Lately i am particularly worried because when i take a deep breath i have pain on my chest (on the right).

Is it normal to have pain some months after PE or i should be really worried?

I hope you can help.

Many thanks



0 likes, 16 replies

16 Replies

  • Posted


    Sorry to hear you too have PE. I had multiple in 2003 caused by misdiagnosis of DVT..I was sent to the gym. In Jan 15 I was diagnosed with bilateral clots in main pulmonary arteries of lungs following being immobile from a foot op.

    I've only recently started to feel better. Prior to this week I had palpitations & was out of breath. I also didn't have any motivation to do anything.

    As far as I know we're all different as all clots are different. You have to listen to your body. I'm not allowed to exercise for 3 months. I didn't feel like it either. Next month I can. :-)

    Best advice would be listen to your doctors and your body. The clots I had in 2003 didn't change my life, they did at start while on warfarin but not since. I became the fittest I'd ever been. This episode of my clots was just unlucky for me.

    Congratulations on your bump that's due.

    Good luck in your recovery - stay positive

    • Posted

      I'm likely to be on warfarin for life too
  • Posted


    I think it is quite normal to have chest pain.. i had my PE 3 years ago this month and at times i still have some discomfort which i have been told is damage in the lung and also a bit of pleurisy. Everyone is different but i can assure being a lot further down the line that it does ease and normal life can resume! 

    Hope that helps. Anya 

  • Posted

    Thank you guys. I will have ventilation perfusion on may....perhaps they will be able to tell me if everything looks fine.
  • Posted

    I was diagnosed with multiple infill emboli in my upper/lower left lung mid January and admiited to A&E for treatment. Intially I was put on 2 x15mg/day Rivaoxaban for 3 weeks and now on  1x 20mg/day and I've no idea how long i willl be on it for.

    On asking my Doc when I could start exercising again she told me i could start again in  moderation after 1 week after my diagnosis - but I didn't feel like exercising until a coulpe of weeks ago and I'm now doing 10-5 mile /day on my bike 5 days /week with no ill effects. Personally I feel really  engergised now and I am sure my daily exercise regime is a signficant contributor as to how I feel both mentally and physically. I'm now taking much more attention to what i eat , I no longer snack and raid the fridge  during the day and I have increased my intake of fruit and lost over 1st in weight since mid Jan which i could be doing with.    

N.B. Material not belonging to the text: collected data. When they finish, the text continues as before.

(* ===== verification/InputBatch.v ===== *)
(** * The persistent batch of the model runner

    [vllm/v1/worker/gpu_input_batch.py]: the requests of the current batch with one
    row each in a set of arrays.  Requests are added to the lowest free row, and
    [condense] moves rows down into the holes that removals leave.

    The lists of output tokens are shared with the runner's states of the requests;
    a list is identified by the id of its request. *)

From stdpp Require Import base functions gmap strings list.
From Stdlib Require Import ZArith QArith Lia.
From S2P Require Import Prelude BlockTable Request LogitsProcessors.
Open Scope list_scope.
Open Scope Z_scope.

(** ** Data *)

(** [CachedRequestState]; multi-modal inputs and M-RoPE positions are left out.
    [cr_pooling] is [requires_token_ids] of the pooling parameters, if any, the
    generator is its seed. *)
Record CachedRequestState : Type := {
  cr_req_id : string;
  cr_prompt_token_ids : list Z;
  cr_sampling_params : option SamplingParams;
  cr_pooling : option bool;
  cr_generator : option Z;
  cr_block_ids : list (list Z);
  cr_num_computed_tokens : Z;
  cr_output_token_ids : list Z;
  cr_lora_request : option Z }.
Definition cr_num_tokens (r : CachedRequestState) : nat := (length (cr_prompt_token_ids r) + length (cr_output_token_ids r))%nat.
(** [get_token_id] *)
Definition get_token_id (r : CachedRequestState) (idx : Z) : res Z :=
  let n := Z.of_nat (length (cr_prompt_token_ids r)) in
  if idx <? n then py_nth (cr_prompt_token_ids r) idx else py_nth (cr_output_token_ids r) (idx - n).

(** The arrays with a row per request. *)
Record Columns : Type := {
  token_ids_cpu : nat -> list Z;
  ib_num_tokens : nat -> nat;
  num_tokens_no_spec : nat -> nat;
  num_prompt_tokens : nat -> nat;
  num_computed_tokens_cpu : nat -> Z;
  temperature_cpu : nat -> Q;
  top_p_cpu : nat -> Q;
  top_k_cpu : nat -> Z;
  frequency_penalties_cpu : nat -> Q;
  presence_penalties_cpu : nat -> Q;
  repetition_penalties_cpu : nat -> Q;
  request_lora_mapping : nat -> Z;
  logits_processing_needs_token_ids : nat -> bool;
  allowed_token_ids_mask_cpu : option (nat -> list bool) }.

(** The sets and dictionaries by request id. *)
Record ReqSets : Type := {
  greedy_reqs : gset string;
  random_reqs : gset string;
  top_p_reqs : gset string;
  top_k_reqs : gset string;
  spec_decode_unsupported_reqs : gset string;
  frequency_penalties_reqs : gset string;
  presence_penalties_reqs : gset string;
  repetition_penalties_reqs : gset string;
  has_allowed_token_ids : gset string;
  num_logprobs : gmap string Z;
  num_prompt_logprobs : gmap string Z;
  in_progress_prompt_logprobs_cpu : gset string;
  ib_pooling_params : gset string }.

(** [SamplingMetadata]: [None] for the tensors that are not copied to the device.
    The generators, bad words and output tokens are the batch's own objects. *)
Record SamplingMetadata : Type := {
  md_temperature : option (list Q);
  md_all_greedy : bool;
  md_all_random : bool;
  md_top_p : option (list Q);
  md_top_k : option (list Z);
  md_max_num_logprobs : option Z;
  md_prompt_token_ids : option (list (list Z));
  md_penalties : option (list Q * list Q * list Q);
  md_allowed_token_ids_mask : option (list (list bool)) }.

Record InputBatch : Type := {
  is_spec_decode : bool;
  max_num_reqs : nat;
  max_model_len : nat;
  vocab_size : nat;
  _req_ids : list (option string);
  req_id_to_index : gmap string nat;
  req_output_token_ids : list (option string);
  cols : Columns;
  block_table : list BlockTable;
  sets : ReqSets;
  lora_id_to_request_ids : gmap Z (gset string);
  lora_id_to_lora_request : gset Z;
  generators : gmap nat Z;
  bad_words_token_ids : gmap nat (list (list Z));
  batch_update_builder : BatchUpdateBuilder;
  logitsprocs : LogitsProcs;
  sampling_metadata : SamplingMetadata }.

Definition num_reqs (b : InputBatch) : nat := size (req_id_to_index b).

(** ** Updates of the record *)

Definition with_rows (b : InputBatch) (ids : list (option string)) (index : gmap string nat) (outs : list (option string)) : InputBatch :=
  {| is_spec_decode := is_spec_decode b; max_num_reqs := max_num_reqs b; max_model_len := max_model_len b; vocab_size := vocab_size b;
     _req_ids := ids; req_id_to_index := index; req_output_token_ids := outs; cols := cols b; block_table := block_table b;
     sets := sets b; lora_id_to_request_ids := lora_id_to_request_ids b; lora_id_to_lora_request := lora_id_to_lora_request b;
     generators := generators b; bad_words_token_ids := bad_words_token_ids b; batch_update_builder := batch_update_builder b;
     logitsprocs := logitsprocs b; sampling_metadata := sampling_metadata b |}.
Definition with_cols (b : InputBatch) (c : Columns) (t : list BlockTable) : InputBatch :=
  {| is_spec_decode := is_spec_decode b; max_num_reqs := max_num_reqs b; max_model_len := max_model_len b; vocab_size := vocab_size b;
     _req_ids := _req_ids b; req_id_to_index := req_id_to_index b; req_output_token_ids := req_output_token_ids b; cols := c;
     block_table := t; sets := sets b; lora_id_to_request_ids := lora_id_to_request_ids b;
     lora_id_to_lora_request := lora_id_to_lora_request b; generators := generators b; bad_words_token_ids := bad_words_token_ids b;
     batch_update_builder := batch_update_builder b; logitsprocs := logitsprocs b; sampling_metadata := sampling_metadata b |}.
Definition with_sets (b : InputBatch) (s : ReqSets) : InputBatch :=
  {| is_spec_decode := is_spec_decode b; max_num_reqs := max_num_reqs b; max_model_len := max_model_len b; vocab_size := vocab_size b;
     _req_ids := _req_ids b; req_id_to_index := req_id_to_index b; req_output_token_ids := req_output_token_ids b; cols := cols b;
     block_table := block_table b; sets := s; lora_id_to_request_ids := lora_id_to_request_ids b;
     lora_id_to_lora_request := lora_id_to_lora_request b; generators := generators b; bad_words_token_ids := bad_words_token_ids b;
     batch_update_builder := batch_update_builder b; logitsprocs := logitsprocs b; sampling_metadata := sampling_metadata b |}.
Definition with_lora (b : InputBatch) (ids : gmap Z (gset string)) (reqs : gset Z) : InputBatch :=
  {| is_spec_decode := is_spec_decode b; max_num_reqs := max_num_reqs b; max_model_len := max_model_len b; vocab_size := vocab_size b;
     _req_ids := _req_ids b; req_id_to_index := req_id_to_index b; req_output_token_ids := req_output_token_ids b; cols := cols b;
     block_table := block_table b; sets := sets b; lora_id_to_request_ids := ids; lora_id_to_lora_request := reqs;
     generators := generators b; bad_words_token_ids := bad_words_token_ids b; batch_update_builder := batch_update_builder b;
     logitsprocs := logitsprocs b; sampling_metadata := sampling_metadata b |}.
Definition with_dicts (b : InputBatch) (gens : gmap nat Z) (bad : gmap nat (list (list Z))) : InputBatch :=
  {| is_spec_decode := is_spec_decode b; max_num_reqs := max_num_reqs b; max_model_len := max_model_len b; vocab_size := vocab_size b;
     _req_ids := _req_ids b; req_id_to_index := req_id_to_index b; req_output_token_ids := req_output_token_ids b; cols := cols b;
     block_table := block_table b; sets := sets b; lora_id_to_request_ids := lora_id_to_request_ids b;
     lora_id_to_lora_request := lora_id_to_lora_request b; generators := gens; bad_words_token_ids := bad;
     batch_update_builder := batch_update_builder b; logitsprocs := logitsprocs b; sampling_metadata := sampling_metadata b |}.
Definition with_builder (b : InputBatch) (u : BatchUpdateBuilder) : InputBatch :=
  {| is_spec_decode := is_spec_decode b; max_num_reqs := max_num_reqs b; max_model_len := max_model_len b; vocab_size := vocab_size b;
     _req_ids := _req_ids b; req_id_to_index := req_id_to_index b; req_output_token_ids := req_output_token_ids b; cols := cols b;
     block_table := block_table b; sets := sets b; lora_id_to_request_ids := lora_id_to_request_ids b;
     lora_id_to_lora_request := lora_id_to_lora_request b; generators := generators b; bad_words_token_ids := bad_words_token_ids b;
     batch_update_builder := u; logitsprocs := logitsprocs b; sampling_metadata := sampling_metadata b |}.
Definition with_metadata (b : InputBatch) (p : LogitsProcs) (md : SamplingMetadata) : InputBatch :=
  {| is_spec_decode := is_spec_decode b; max_num_reqs := max_num_reqs b; max_model_len := max_model_len b; vocab_size := vocab_size b;
     _req_ids := _req_ids b; req_id_to_index := req_id_to_index b; req_output_token_ids := req_output_token_ids b; cols := cols b;
     block_table := block_table b; sets := sets b; lora_id_to_request_ids := lora_id_to_request_ids b;
     lora_id_to_lora_request := lora_id_to_lora_request b; generators := generators b; bad_words_token_ids := bad_words_token_ids b;
     batch_update_builder := batch_update_builder b; logitsprocs := p; sampling_metadata := md |}.

(** [l[i] = x] on a Python list. *)
Definition list_set {A} (l : list A) (i : nat) (x : A) : res (list A) :=
  if (i <? length l)%nat then Ok (<[i := x]> l) else Raise IndexError.

(** ** Sampling metadata *)

Definition all_greedy (b : InputBatch) : bool := bool_decide (random_reqs (sets b) = ∅).
Definition all_random (b : InputBatch) : bool := bool_decide (greedy_reqs (sets b) = ∅).
Definition no_top_p (b : InputBatch) : bool := bool_decide (top_p_reqs (sets b) = ∅).
Definition no_top_k (b : InputBatch) : bool := bool_decide (top_k_reqs (sets b) = ∅).
Definition no_penalties (b : InputBatch) : bool :=
  bool_decide (presence_penalties_reqs (sets b) = ∅) && bool_decide (frequency_penalties_reqs (sets b) = ∅) &&
  bool_decide (repetition_penalties_reqs (sets b) = ∅).
Definition max_num_logprobs (b : InputBatch) : option Z :=
  match (map_to_list (num_logprobs (sets b))).*2 with [] => None | n :: l => Some (zmax_list n l) end.
Definition no_allowed_token_ids (b : InputBatch) : bool := bool_decide (has_allowed_token_ids (sets b) = ∅).

(** [a[:n]] of an array with rows. *)
Definition first_rows {A} (f : nat -> A) (n : nat) : list A := map f (seq 0 n).

(** The prompts, padded with [vocab_size]; the maximum of no rows is a [ValueError]. *)
Definition _make_prompt_token_ids_tensor (b : InputBatch) : res (list (list Z)) :=
  let n := num_reqs b in
  match first_rows (num_prompt_tokens (cols b)) n with
  | [] => Raise ValueError
  | _ =>
      let max_prompt_len := list_max (first_rows (num_prompt_tokens (cols b)) n) in
      let row i :=
        let r := take max_prompt_len (token_ids_cpu (cols b) i) in
        let k := num_prompt_tokens (cols b) i in
        take k r ++ repeat (Z.of_nat (vocab_size b)) (length r - k) in
      Ok (first_rows row n)
  end.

    Everybody is different and best is to take advise from you Doc and let you body tell you when it s right for you to begin exercising again, cheers.     

  • Posted

    alright E,

    I'm not going to paint a pretty picture - just letting you know my experiences with PE. Nice sunny day where I am, just came back after another walk...feeling stronger and heathier compared to May '14.

    That's a tough situation to deal with buddy.

    Having endurance /fitness interests, your cardio vascular system, veins, and muscles should be in good condition, and to excell in your sport; i deduce you have a balanced diet and a strong will to be amongst the best.

    I find it difficult to get my head around having a bad vein (though never say never). Now we're facing internal issues and internal health recovery with treatment from NHS. I try and relax and let my blood 'just flow...whereever'

    I'm in a similar situation to you- re clot in leg...travelling to lung pain, stress - future, bills etc....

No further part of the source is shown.